Wednesday 27 April 2011

TV, always the centre of attention

So I’ve just been reading another great article on the effectiveness of TV from the highly reputable Millward Brown, here’s the link, http://www.millwardbrown.com/Global/Blog/Post/2011-04-18/It-s-a-360-world-but-marketers-can-ill-afford-to-leave-TV-out-of-the-media-mix.aspx with a great response by Tess Alps.

 

I often have this debate with my clients that when measuring the effectiveness of TV you have to look at everything not each media individually. This is why you would never find TV being sold on a Per enquiry deal because it will always increase your responses across all the Media you use, even after the TV campaign has finished. I’ve looked after in the past some national DRTV advertisers spending in excess of 10 million a year, and they always looked at the whole picture and is the reason TV was always their lead medium.

 

In fact recently I was having a conversation with a DRTV advertiser and we were discussing his cost pre response for TV and how it was the highest of all his media but he also said that when he wasn’t on TV all his cost per response went up massively and so he couldn’t afford to drop it. I even had to stop myself from laughing when he still tried to tell me that his Google cost per response was so massively cheap compared to TV. Yet when I asked how he bought it nationally yet he only had responses from his TV regions, how he could contribute the cost of response to Google when it was quite clear that it was because viewers were responding to the TV ads, just not through his TV measurement of a free phone number.

 

It just goes to show, if you’re not looking at the whole picture you’ll miss the point. TV is still the most watched Medium and most engaging but that doesn’t mean viewers will respond in the traditional way of calling a free phone service, or may not even respond immediately, but when they do respond it will be because the viewer has remembers the TV advert or that they saw them on TV, and through that they have a higher opinion of that advertiser through brand fame and as TV is still seen as the most expensive medium even though the reality is quite different.

Monday 11 April 2011

PVR’s or Personal Video Recorders the so called nemesis of the traditional TV spot or so we’re led to believe.

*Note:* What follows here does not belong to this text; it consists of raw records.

(* ===== verification/CString.v ===== *)
(** * C strings and blocks of memory (string.c of the kernel, ulib.c of user
    programs)

    Every routine acts on byte-addressed memory through pointers, as the C
    code does, so that overlap and termination are visible.  Pointers do not
    wrap around the top of the address space. *)
From S2P Require Import Prelude Machine.

Open Scope Z_scope.

(** ** The string instructions of x86.h *)
Fixpoint stosb (m : mem) (addr data : Z) (cnt : nat) : mem :=
  match cnt with
  | O => m
  | S k => stosb (store8 m addr data) (addr + 1) data k
  end.
Fixpoint stosl (m : mem) (addr data : Z) (cnt : nat) : mem :=
  match cnt with
  | O => m
  | S k => stosl (store32 m addr data) (addr + 4) data k
  end.

(** ** string.c *)
Definition memset (m : mem) (dst c : Z) (n : Z) : mem :=
  if (Z.rem (i32 dst) 4 =? 0) && (n mod 4 =? 0) then
    let c := Z.land c 0xFF in
    stosl m dst
      (Z.lor (Z.lor (Z.lor (Z.shiftl c 24) (Z.shiftl c 16)) (Z.shiftl c 8)) c)
      (Z.to_nat (n / 4))
  else stosb m dst c (Z.to_nat n).

Fixpoint memcmp (m : mem) (s1 s2 : Z) (n : nat) : Z :=
  match n with
  | O => 0
  | S k => if m s1 =? m s2 then memcmp m (s1 + 1) (s2 + 1) k else m s1 - m s2
  end.

(** [while(n-- > 0) *d++ = *s++;] *)
Fixpoint copy_forward (m : mem) (d s : Z) (n : nat) : mem :=
  match n with
  | O => m
  | S k => copy_forward (store8 m d (m s)) (d + 1) (s + 1) k
  end.
(** [while(n-- > 0) *--d = *--s;] *)
Fixpoint copy_backward (m : mem) (d s : Z) (n : nat) : mem :=
  match n with
  | O => m
  | S k => copy_backward (store8 m (d - 1) (m (s - 1))) (d - 1) (s - 1) k
  end.
Definition memmove (m : mem) (dst src : Z) (n : nat) : mem :=
  if (src <? dst) && (dst <? src + Z.of_nat n)
  then copy_backward m (dst + Z.of_nat n) (src + Z.of_nat n) n
  else copy_forward m dst src n.

Fixpoint strncmp (m : mem) (p q : Z) (n : nat) : Z :=
  match n with
  | O => 0
  | S k => if truth (m p) && (m p =? m q) then strncmp m (p + 1) (q + 1) k
           else m p - m q
  end.

(** The two loops of [strncpy]: copy up to and including a NUL, then pad. *)
Fixpoint strncpy_loop (m : mem) (s t : Z) (n : nat) : mem :=
  match n with
  | O => m
  | S k =>
      let m' := store8 m s (m t) in
      if truth (m t) then strncpy_loop m' (s + 1) (t + 1) k
      else stosb m' (s + 1) 0 k
  end.
Definition strncpy (m : mem) (s t : Z) (n : Z) : mem :=
  strncpy_loop m s t (Z.to_nat n).

(** [while(--n > 0 && ( *s++ = *t++) != 0); *s = 0;] with [k = n - 1]. *)
Fixpoint safestrcpy_loop (m : mem) (s t : Z) (k : nat) : mem :=
  match k with
  | O => store8 m s 0
  | S k' =>
      let m' := store8 m s (m t) in
      if truth (m t) then safestrcpy_loop m' (s + 1) (t + 1) k'
      else store8 m' (s + 1) 0
  end.
Definition safestrcpy (m : mem) (s t : Z) (n : Z) : mem :=
  if n <=? 0 then m else safestrcpy_loop m s t (Z.to_nat (n - 1)).

(** [for(n = 0; s[n]; n++);]; the fuel bounds the length. *)
Fixpoint strlen (fuel : nat) (m : mem) (s : Z) : outcome Z :=
  match fuel with
  | O => Diverge
  | S f => if truth (m s)
           then let* n := strlen f m (s + 1) in Ret (n + 1)
           else Ret 0
  end.

(** ** ulib.c *)
Fixpoint strcpy (fuel : nat) (m : mem) (s t : Z) : outcome mem :=
  match fuel with
  | O => Diverge
  | S f => let m' := store8 m s (m t) in
           if truth (m t) then strcpy f m' (s + 1) (t + 1) else Ret m'
  end.
Fixpoint strcmp (fuel : nat) (m : mem) (p q : Z) : outcome Z :=
  match fuel with
  | O => Diverge
  | S f => if truth (m p) && (m p =? m q) then strcmp f m (p + 1) (q + 1)
           else Ret (m p - m q)
  end.
(** [strchr] returns the address of the first [c], or 0. *)
Fixpoint strchr (fuel : nat) (m : mem) (s c : Z) : outcome Z :=
  match fuel with
  | O => Diverge
  | S f => if truth (m s) then
             if m s =? c then Ret s else strchr f m (s + 1) c
           else Ret 0
  end.
Fixpoint atoi_loop (fuel : nat) (m : mem) (s n : Z) : outcome Z :=
  match fuel with
  | O => Diverge
  | S f => if (48 <=? m s) && (m s <=? 57)
           then atoi_loop f m (s + 1) (i32 (n * 10 + m s - 48))
           else Ret n
  end.
Definition atoi (fuel : nat) (m : mem) (s : Z) : outcome Z := atoi_loop fuel m s 0.
(** User programs have a forward-only [memmove]. *)
Definition ulib_memmove (m : mem) (dst src : Z) (n : Z) : mem :=
  copy_forward m dst src (Z.to_nat n).

(** ** C strings in memory *)
Fixpoint cstr (m : mem) (a : Z) (l : list Z) : Prop :=
  match l with
  | [] => m a = 0
  | c :: l' => m a = c ∧ c ≠ 0 ∧ cstr m (a + 1) l'
  end.

(** ** Lemmas *)
Lemma store8_eq m a v b : b = a → byte_ok v → store8 m a v b = v.
Proof.
  intros -> Hv. unfold store8, u8. rewrite Z.eqb_refl. by apply Z.mod_small.
Qed.
Lemma store8_other m a v b : b ≠ a → store8 m a v b = m b.
Proof. intros H. unfold store8. by rewrite (proj2 (Z.eqb_neq b a) H). Qed.
Lemma store8_ok m a v : mem_ok m → mem_ok (store8 m a v).
Proof. intros Hm b. unfold store8. case_match; auto with xv6. Qed.
#[export] Hint Resolve store8_ok : xv6.


(** A cell is in [a, a+n), decided. *)
Definition within (a : Z) (n : nat) (b : Z) : bool :=
  (a <=? b) && (b <? a + Z.of_nat n).
Lemma within_true a n b : within a n b = true ↔ a ≤ b < a + Z.of_nat n.
Proof. unfold within. rewrite andb_true_iff, Z.leb_le, Z.ltb_lt. done. Qed.
Lemma within_false a n b : within a n b = false ↔ ¬ (a ≤ b < a + Z.of_nat n).
Proof. rewrite <- within_true. by destruct (within a n b). Qed.
(** Case analysis on [within] tests of the goal. *)
Ltac case_within :=
  repeat match goal with
  | |- context [within ?a ?n ?b] =>
      let E := fresh "E" in
      destruct (within a n b) eqn:E;
      [apply within_true in E|apply within_false in E]
  end.

Lemma stosb_spec n : ∀ m a c b,
  stosb m a c n b = if within a n b then u8 c else m b.
Proof.
  induction n as [|n IH]; intros m a c b; simpl.
  - case_within; [lia|done].
  - rewrite IH. unfold store8. destruct (Z.eqb_spec b a); case_within; (done || lia).
Qed.

Lemma stosl_spec n : ∀ m a c b,
  stosl m a c n b =
  if within a (4 * n) b then u8 (u32 c / 2 ^ (8 * ((b - a) mod 4))) else m b.
Proof.
  induction n as [|n IH]; intros m a c b; simpl.
  - case_within; [lia|done].
  - rewrite IH.
    replace (n + (n + (n + (n + 0))))%nat with (4 * n)%nat by lia.
    destruct (decide (a ≤ b < a + 4)) as [Hb|Hb].
    + unfold store32. rewrite (proj2 (Z.leb_le a b)), (proj2 (Z.ltb_lt b (a + 4))) by lia.
      simpl. case_within; try lia. rewrite Z.mod_small by lia. done.
    + rewrite store32_other by lia. case_within; try lia.
      replace ((b - (a + 4)) mod 4) with ((b - a) mod 4); [done|].
      rewrite <- (Z_mod_plus_full (b - (a + 4)) 1 4). f_equal. lia.
Qed.

(** The word [stosl] repeats is the byte four times. *)
Lemma memset_word c i :
  0 ≤ c < 256 → 0 ≤ i < 4 →
  u8 (u32 (Z.lor (Z.lor (Z.lor (Z.shiftl c 24) (Z.shiftl c 16)) (Z.shiftl c 8)) c)
        / 2 ^ (8 * i)) = c.
Proof.
  intros Hc Hi. rewrite <- !Z.lor_assoc.
  rewrite (lor_shiftl_add c c 8), (lor_shiftl_add c _ 16), (lor_shiftl_add c _ 24) by lia.
  rewrite u32_small by lia. unfold u8.
  assert (i = 0 ∨ i = 1 ∨ i = 2 ∨ i = 3) as [->|[->|[->| ->]]] by lia;
    simpl Z.mul; change (2 ^ 0) with 1; change (2 ^ 8) with 256;
    change (2 ^ 16) with 65536; change (2 ^ 24) with 16777216;
    Z.div_mod_to_equations; lia.
Qed.

(** Pointwise description of [memset], used by the allocator. *)
Lemma memset_at m dst c n b :
  0 ≤ n →
  memset m dst c n b = if within dst (Z.to_nat n) b then u8 c else m b.
Proof.
  intros Hn. unfold memset. case_match eqn:E; [|apply stosb_spec].
  bool_to_prop. rewrite stosl_spec.
  replace (4 * Z.to_nat (n / 4))%nat with (Z.to_nat n) by
    (apply Nat2Z.inj; rewrite Nat2Z.inj_mul, !Z2Nat.id by (apply Z.div_pos || idtac; lia);
     Z.div_mod_to_equations; lia).
  case_within; [|done].
  pose proof (Z.land_ones c 8 ltac:(lia)) as Hl. change (Z.ones 8) with 255 in Hl.
  rewrite Hl.
  rewrite memset_word; [done|by apply Z.mod_pos_bound|by apply Z.mod_pos_bound].
Qed.

Lemma memset_ok m dst c n : 0 ≤ n → mem_ok m → mem_ok (memset m dst c n).
Proof. intros Hn Hm b. rewrite memset_at by done. case_match; auto with xv6. Qed.

Lemma copy_forward_spec n : ∀ m d s b,
  mem_ok m → d ≤ s ∨ s + Z.of_nat n ≤ d →
  copy_forward m d s n b = if within d n b then m (s + (b - d)) else m b.
Proof.
  induction n as [|n IH]; intros m d s b Hm Hd; simpl.
  - case_within; [lia|done].
  - rewrite IH; [|auto with xv6|lia]. destruct (decide (b = d)) as [->|Hne].
    + rewrite (store8_eq m d _ d) by (done || apply Hm).
      case_within; try lia. by replace (s + (d - d)) with s by lia.
    + rewrite (store8_other m d _ b) by done. case_within; try lia.
      rewrite store8_other by lia. f_equal. lia.
Qed.

Lemma copy_backward_spec n : ∀ m d s b,
  mem_ok m → s ≤ d →
  copy_backward m d s n b =
  if within (d - Z.of_nat n) n b then m (s + (b - d)) else m b.
Proof.
  induction n as [|n IH]; intros m d s b Hm Hd; simpl copy_backward.
  - case_within; [lia|done].
  - rewrite IH; [|auto with xv6|lia]. destruct (decide (b = d - 1)) as [->|Hne].
    + rewrite (store8_eq m (d - 1) _ (d - 1)) by (done || apply Hm).
      case_within; try lia. f_equal. lia.
    + rewrite (store8_other m (d - 1) _ b) by done. case_within; try lia.
      rewrite store8_other by lia. f_equal. lia.
Qed.

Lemma memmove_at m dst src n b :
  mem_ok m →
  memmove m dst src n b = if within dst n b then m (src + (b - dst)) else m b.
Proof.
  intros Hm. unfold memmove. case_match eqn:E; bool_to_prop.
  - rewrite copy_backward_spec by (done || lia).
    replace (dst + Z.of_nat n - Z.of_nat n) with dst by lia.
    case_match; [f_equal; lia|done].
  - apply copy_forward_spec; [done|]. apply andb_false_iff in E as [E|E]; bool_to_prop; lia.
Qed.

(** ** Properties *)

(** [memset] and [memmove] do what their names say.  For any
    destination, value and length, [memset] sets exactly the [n] bytes at
    [dst] to the low byte of [c], whichever of its word or byte instruction it
    selects; and [memmove] leaves at [dst] the [n] bytes that were at [src]
    before the call, for every overlap of the two ranges, changing nothing
    else. *)
Theorem memset_memmove_correct m :
  (∀ dst c n b, 0 ≤ n →
     memset m dst c n b = if within dst (Z.to_nat n) b then u8 c else m b) ∧
  (∀ dst src n b, mem_ok m →
     memmove m dst src n b = if within dst n b then m (src + (b - dst)) else m b).
Proof. split; intros; [by apply memset_at|by apply memmove_at]. Qed.

(** The forward-only [memmove] of ulib.c is not the kernel's: moving three
    bytes up by one over themselves duplicates the first one. *)
Example ulib_memmove_overlap :
  let m : mem := λ a, a + 1 in
  bytes_at (ulib_memmove m 1 0 3) 0 4 = [1; 1; 1; 1] ∧
  bytes_at (memmove m 1 0 3) 0 4 = [1; 1; 2; 3].
Proof. split; vm_compute; reflexivity. Qed.

(** ** Lemmas on strings *)
Lemma cstr_frame m m' l : ∀ a,
  (∀ b, a ≤ b ≤ a + Z.of_nat (length l) → m' b = m b) →
  cstr m a l → cstr m' a l.
Proof.
  induction l as [|c l IH]; intros a Hf H; simpl in *.
  - rewrite Hf by lia. done.
  - destruct H as (H1 & H2 & H3). rewrite Hf by lia. split_and!; [done..|].
    apply IH; [|done]. intros b Hb. apply Hf. lia.
Qed.

Lemma cstr_inj m l1 : ∀ a l2, cstr m a l1 → cstr m a l2 → l1 = l2.
Proof.
  induction l1 as [|c l1 IH]; intros a [|d l2]; simpl; intros H1 H2;
    [done|lia|lia|].
  destruct H1 as (? & ? & H1), H2 as (? & ? & H2). f_equal; [congruence|eauto].
Qed.

Lemma strlen_spec m l : ∀ a fuel,
  cstr m a l → (length l < fuel)%nat → strlen fuel m a = Ret (Z.of_nat (length l)).
Proof.
  induction l as [|c l IH]; intros a [|f] H Hf; simpl in *; try lia.
  - by rewrite H.
  - destruct H as (H1 & H2 & H3). rewrite H1, (proj2 (truth_true c)) by done.
    rewrite IH by (done || lia). f_equal. lia.
Qed.

Lemma strncpy_loop_spec n : ∀ m s t l b,
  mem_ok m → cstr m t l →
  s + Z.of_nat n ≤ t ∨ t + Z.of_nat (length l) < s →
  strncpy_loop m s t n b =
  if within s n b then default 0 (l !! Z.to_nat (b - s)) else m b.
Proof.
  induction n as [|n IH]; intros m s t l b Hm Hl Hd; simpl strncpy_loop.
  { case_within; [lia|done]. }
  destruct l as [|c l]; simpl in Hl, Hd.
  - rewrite Hl. simpl. rewrite stosb_spec.
    unfold store8. destruct (Z.eqb_spec b s); case_within; (done || lia).
  - destruct Hl as (Hc & Hnz & Hl). rewrite Hc, (proj2 (truth_true c)) by done.
    rewrite (IH _ _ _ l); [|auto with xv6| |lia].
    + destruct (decide (b = s)) as [->|Hne].
      * rewrite store8_eq by (done || rewrite <- Hc; apply Hm).
        case_within; try lia. by replace (s - s) with 0 by lia.
      * rewrite store8_other by done. case_within; try lia.
        by replace (Z.to_nat (b - s)) with (S (Z.to_nat (b - (s + 1)))) by lia.
    + eapply cstr_frame; [|done]. intros d Hdd. apply store8_other. lia.
Qed.

Lemma safestrcpy_loop_frame k : ∀ m s t b,
  ¬ (s ≤ b ≤ s + Z.of_nat k) → safestrcpy_loop m s t k b = m b.
Proof.
  induction k as [|k IH]; intros m s t b Hb; simpl.
  - apply store8_other. lia.
  - case_match.
    + rewrite IH by lia. apply store8_other. lia.
    + rewrite !store8_other by lia. done.
Qed.

Lemma safestrcpy_loop_spec k : ∀ m s t l,
  mem_ok m → cstr m t l →
  s + Z.of_nat k < t ∨ t + Z.of_nat (length l) < s →
  cstr (safestrcpy_loop m s t k) s (take k l).
Proof.
  induction k as [|k IH]; intros m s t l Hm Hl Hd.
  - simpl. by apply store8_eq.
  - destruct l as [|c l]; simpl in Hl, Hd.
    + simpl safestrcpy_loop. rewrite Hl. simpl. rewrite store8_other by lia.
      by apply store8_eq.
    + destruct Hl as (Hc & Hnz & Hl). simpl safestrcpy_loop.
      rewrite Hc, (proj2 (truth_true c)) by done. simpl take. simpl cstr.
      split_and!; [|done|].
      * rewrite safestrcpy_loop_frame by lia.
        apply store8_eq; [done|]. rewrite <- Hc. apply Hm.
      * apply IH; [auto with xv6| |lia].
        eapply cstr_frame; [|done]. intros d Hdd. apply store8_other. lia.
Qed.

Lemma strncmp_spec n : ∀ m p q l1 l2,
  cstr m p l1 → cstr m q l2 →
  strncmp m p q n = 0 ↔ take n l1 = take n l2.
Proof.
  induction n as [|n IH]; intros m p q l1 l2 H1 H2; [done|]. simpl strncmp.
  destruct l1 as [|c l1], l2 as [|d l2]; simpl in H1, H2; split_hyps.
  - rewrite H1, H2. done.
  - rewrite H1. simpl. split; [lia|done].
  - rewrite H2. case_match eqn:E; bool_to_prop; [lia|]. split; [lia|done].
  - destruct (Z.eqb_spec (m p) (m q)) as [Heq|Hne].
    + rewrite (proj2 (truth_true (m p))) by lia. simpl.
      rewrite (IH m (p + 1) (q + 1) l1 l2) by done.
      split; [intros ->; f_equal; lia|by intros [=]].
    + rewrite andb_false_r. split; [lia|]. intros [= ]. lia.
Qed.

(** The bounded string copies.  For a NUL-terminated source
    that does not overlap the destination, [strncpy] writes exactly [n]
    bytes, the string followed by zeros (and no zero at all when the string
    has [n] or more characters), while [safestrcpy] leaves at [s] a
    NUL-terminated string, the first [n - 1] characters of the source, and
    touches nothing outside the [n] bytes. *)
Theorem string_copies_correct m s t l n :
  mem_ok m → cstr m t l → 0 < n →
  s + n ≤ t ∨ t + Z.of_nat (length l) < s →
  (∀ b, strncpy m s t n b =
     if within s (Z.to_nat n) b then default 0 (l !! Z.to_nat (b - s)) else m b) ∧
  cstr (safestrcpy m s t n) s (take (Z.to_nat (n - 1)) l) ∧
  (∀ b, ¬ (s ≤ b < s + n) → safestrcpy m s t n b = m b).
Proof.
  intros Hm Hl Hn Hd. unfold safestrcpy. rewrite (proj2 (Z.leb_gt n 0)) by lia.
  split_and!.
  - intros b. apply strncpy_loop_spec; [done..|lia].
  - apply safestrcpy_loop_spec; [done..|lia].
  - intros b Hb. apply safestrcpy_loop_frame. lia.
Qed.

(** The memory of the witness holds the string "abc" at 100. *)
Lemma string_copies_correct_witness :
  let m : mem := λ a, if within 100 3 a then a - 3 else 0 in
  cstr (safestrcpy m 200 100 3) 200 [97; 98].
Proof.
  intros m. destruct (string_copies_correct m 200 100 [97; 98; 99] 3) as (_ & H & _).
  - intros a. unfold m, byte_ok. case_within; lia.
  - simpl; unfold m; simpl; lia.
  - lia.
  - simpl. lia.
  - exact H.
Defined.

I’ve just been reading this great article on PVR’s and thought I would share it with you all.

 

http://www.tvgenius.net/blog/2011/04/08/dvrs-impacting-viewing-habits

 

I come across this a lot when chatting to advertisers for the first time about TV and it’s great to see that once again the death of TV has been exaggerated. I could put money on the fact that at some point in a meeting an advertiser would say to me, “But people don’t watch the ads anymore, they just fast forward them, that’s what I always do”, even though previously they’ll have just said to me, “I love the new Compare the market ad, makes me laugh every time” and then I have to remind them but didn’t you just say you saw the new compare the market ad? So you must watch some ads?

 

It’s quite common that people have an impression of themselves and how they interact with the people and world around them, that isn’t necessarily the reality. I remember when I was still in sixth form many years ago and fancied myself as a Physio and so had been given a work experience at the local hospital and it was there I first learnt this observation.

 

We had a patient who had fallen down some stairs, when we asked what had happened he explained how he had been minding his own business and lost his footing on the stairs and fell. The Physio made notes and put them down but I noticed at the time they used a section on their notes that referred that this was the patients account of what happened, when I asked why they differentiated that it was the patients version of events they told me that it was because it was often the case that people will tell you what they think happened but not what actually happened as in this case the patient whom we had done blood test etc on had actually been drunk at the time of his fall and so most likely had been the result of their injury.

 

It’s the same across anything in life often our impression of an event is not actually the reality, it’s not that we purposefully lie of exaggerate it’s just our memory is selective and so we don’t necessarily remember every thing that happens over the course of our day, otherwise our tiny little heads might explode.

 

And when it comes to advertising, thing’s are no different. TV advertising in my view is the most memorable form of advertising yet if you asked people if they watch the ads they would generally give you a variety of answers from Yes (my personal favourite) to No I fast forward them, yet if you asked the same people who said no what their favourite advert is that they saw recently they would easily in the same breath recall an advert.

 

It may be that sometimes they do fast forward the ads, that’s when they’re actually watching a recorded programme, because remember you can’t fast forward live viewing, at least not yet. But because they do it sometimes it creates a false impression to themselves that they always fast forward the ads when that not actually true.

 

It’s also worth noting that due to TV being measured by BARB they now account for PVR viewing. Meaning if you fast forward an ad break you’re not classed as a viewer, and advertisers only pay for those who view the ads. So recently I might have said to a local advertiser, “500,000 saw your first advert go out on Tyne Tees last night” That means 500, 000 adults watched the ad, anyone else who fast forwarded the break made a cuppa etc were not counted as a viewer. SIMPLES.